Down street march on legs struck lame is beauty in it's heart; the silence of a drunken waltz brings terror to the mind. The wandering fellow laughs at the young and the foolish, those to whom sorrow is still unknown. He laughs at the young and industrious, the children of a happy love, the affairs of men and women.
The drunkard was born of two thousand hairs; a dreaded ball in the belly of a virgin. He cannot know love but the love of a hungry woman; he cannot know love but of a whistful year, lost to the terrors of whiskey and smoke. The drunkard cannot know a heart other than darkness, drunk of the teat of dishonor and wonderlust.
He marches unashamed.
Do you hear the demons, can you see the pythons?
Do you hear the thousand angels screaming?
The liquor store is an unearthly trouble; a home for the dead ones and the wasted spirits.

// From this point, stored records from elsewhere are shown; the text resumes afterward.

Inductive command : Type :=
| PutObjectCommand (Bucket Key : string) (Body : chunk)
    (ContentType : option string) (Meta : option Metadata)
| CreateMultipartUploadCommand (Bucket Key : string)
    (ContentType : option string) (Meta : option Metadata)
| UploadPartCommand (Bucket Key UploadId : string) (PartNumber : Z)
    (Body : chunk)
| UploadPartCopyCommand (Bucket Key UploadId : string) (PartNumber : Z)
    (CopySource : string) (CopySourceRange : option string)
| CompleteMultipartUploadCommand (Bucket Key UploadId : string)
    (Parts : list PartRecord)
| AbortMultipartUploadCommand (Bucket Key UploadId : string)
| CopyObjectCommand (Bucket CopySource Key : string)
    (Meta : option Metadata) (ContentType : option string)
| GetObjectCommand (Bucket Key : string)
| HeadObjectCommand (Bucket Key : string)
| ListObjectsCommand (Bucket : string)
    (Prefix Delimiter Marker : option string) (MaxKeys : option Z)
| ListObjectsV2Command (Bucket : string)
    (Prefix Delimiter ContinuationToken : option string)
    (MaxKeys : option Z) (StartAfter : option string)
| DeleteObjectCommand (Bucket Key : string)
| DeleteObjectsCommand (Bucket : string) (Objects : list string)
    (Quiet : bool)
| ListMultipartUploadsCommand (Bucket : string)
    (Prefix KeyMarker UploadIdMarker : option string)
    (MaxUploads : option Z)
| ListPartsCommand (Bucket Key UploadId : string)
    (PartNumberMarker : option string) (MaxParts : option Z)
| ListBucketsCommand
| CreateBucketCommand (Bucket : string)
| DeleteBucketCommand (Bucket : string)
| HeadBucketCommand (Bucket : string)
| GetBucketCorsCommand (Bucket : string)
| PutBucketCorsCommand (Bucket : string) (CORSRules : list CORSRule)
| GetBucketLifecycleConfigurationCommand (Bucket : string)
| PutBucketLifecycleConfigurationCommand (Bucket : string)
    (Rules : list LifecycleRule)
| GetBucketLocationCommand (Bucket : string)
| GetBucketEncryptionCommand (Bucket : string)
| PutBucketEncryptionCommand (Bucket : string) (SSEAlgorithm : string).

(** The fields of a command output that the sources read. *)
Record response : Type :=
  { rUploadId : option string;
    rETag : option string;
    rVersionId : option string;
    rContents : option (list (option string));   (* the Key of each object *)
    rNextContinuationToken : option string;
    rUploads : option (list (option string * option string)) }.
                                                  (* Key and UploadId *)

(** ** The process state *)


(** An [S3Client] object; [instance] is the identity of the object, the
    number of clients constructed before it. *)
Record S3Client : Type :=
  { instance : nat;
    clientRegion : string;
    endpoint : string;
    credentials : string * string;
    forcePathStyle : bool }.

(** The progress bar drawn between the brackets: the number of filled and
    of unfilled cells. *)
Record bar : Type := { filled : nat; unfilled : nat }.

Inductive event : Type :=
| Send (client : S3Client) (cmd : command)   (* client.send(new XCommand(..)) *)
| LoadingStart (b : bar) (percent : Z)       (* loading.start(text) *)
| LoadingText (b : bar) (percent : Z)        (* loading.text = text *)
| LoadingSucceed
| LoadingFail
| StdoutWrite (b : bar)                      (* process.stdout.write(bar) *)
| StdoutClear
| ConsoleLog
| ConsoleError (e : error)
| Input.                                     (* await input({message}) *)

Record world : Type :=
  { defaultR2Client : option S3Client;   (* let defaultR2Client = null *)
    constructed : nat;                   (* S3Client objects built so far *)
    log : list event }.                  (* what the process did, in order *)

Definition with_log (w : world) (l : list event) : world :=
  {| defaultR2Client := defaultR2Client w;
     constructed := constructed w;
     log := l |}.

(** ** Computations: state, exceptions, and fuel for the loop.
    [None] only ever means that the fuel given to a loop ran out. *)

Definition M (A : Type) : Type := world -> option (outcome A * world).

Definition ret {A} (a : A) : M A := fun w => Some (Ok a, w).

Definition throw {A} (e : error) : M A := fun w => Some (Throw e, w).

Definition out_of_fuel {A} : M A := fun _ => None.

Definition bind {A B} (m : M A) (k : A -> M B) : M B :=
  fun w =>
    match m w with
    | None => None
    | Some (Throw e, w') => Some (Throw e, w')
    | Some (Ok a, w') => k a w'
    end.

Definition try_catch {A} (body : M A) (handler : error -> M A) : M A :=
  fun w =>
    match body w with
    | None => None
    | Some (Throw e, w') => handler e w'
    | Some (Ok a, w') => Some (Ok a, w')
    end.

Definition lift {A} (o : outcome A) : M A := fun w => Some (o, w).

Definition emit (e : event) : M unit :=
  fun w => Some (Ok tt, with_log w (log w ++ [e])).

Notation "x <- m ;; k" := (bind m (fun x => k))
  (at level 61, m at next level, right associativity).
Notation "m ;;; k" := (bind m (fun _ => k))
  (at level 61, right associativity).

(** ** config.ts *)





Definition not_initialized : string :=
  "R2 client not initialized. Call initR2Client() first.".

Definition getR2Client : M S3Client :=
  fun w =>
    match defaultR2Client w with
    | None => Some (Throw (Error not_initialized), w)
    | Some client => Some (Ok client, w)
    end.

(** ** upload.ts *)

Section Upload.

(** The remote store as seen through [client.send]: what it answers to a
    command.  Within one upload every command sent is different from the
    ones before it, so a function of the command describes any store
    there; what is proved of the client singleton does not depend on the
    answers. *)
Variable remote : command -> outcome response.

He cannot see, he cannot hear. He cannot taste but the burn of satisfaction which troubles his soul with a wicked waterlogged hatred.
The drunkard march on down street falls, the drunkard is doomed to die.
Let the drunkard love himself; let him find joy in the troubles of this world; let him love the hollowed flowers and the punch drunk moon; let him whisper away his years to the whistle of the livid express trains that bellow their anger like a thief in his judgement.
Let the drunkard be wicked, for wickedness can be the greatest kindness in the hands of a child. Let him be foolish, let him know joys and woes, happiness and song.
On his march on down street he assualts the air with a cry for forgiveness but the stillness of midnight is his only answer.
Let him be hurt and let him know freedom lest judgement fall upon your soul like a parade of seasick ghosts.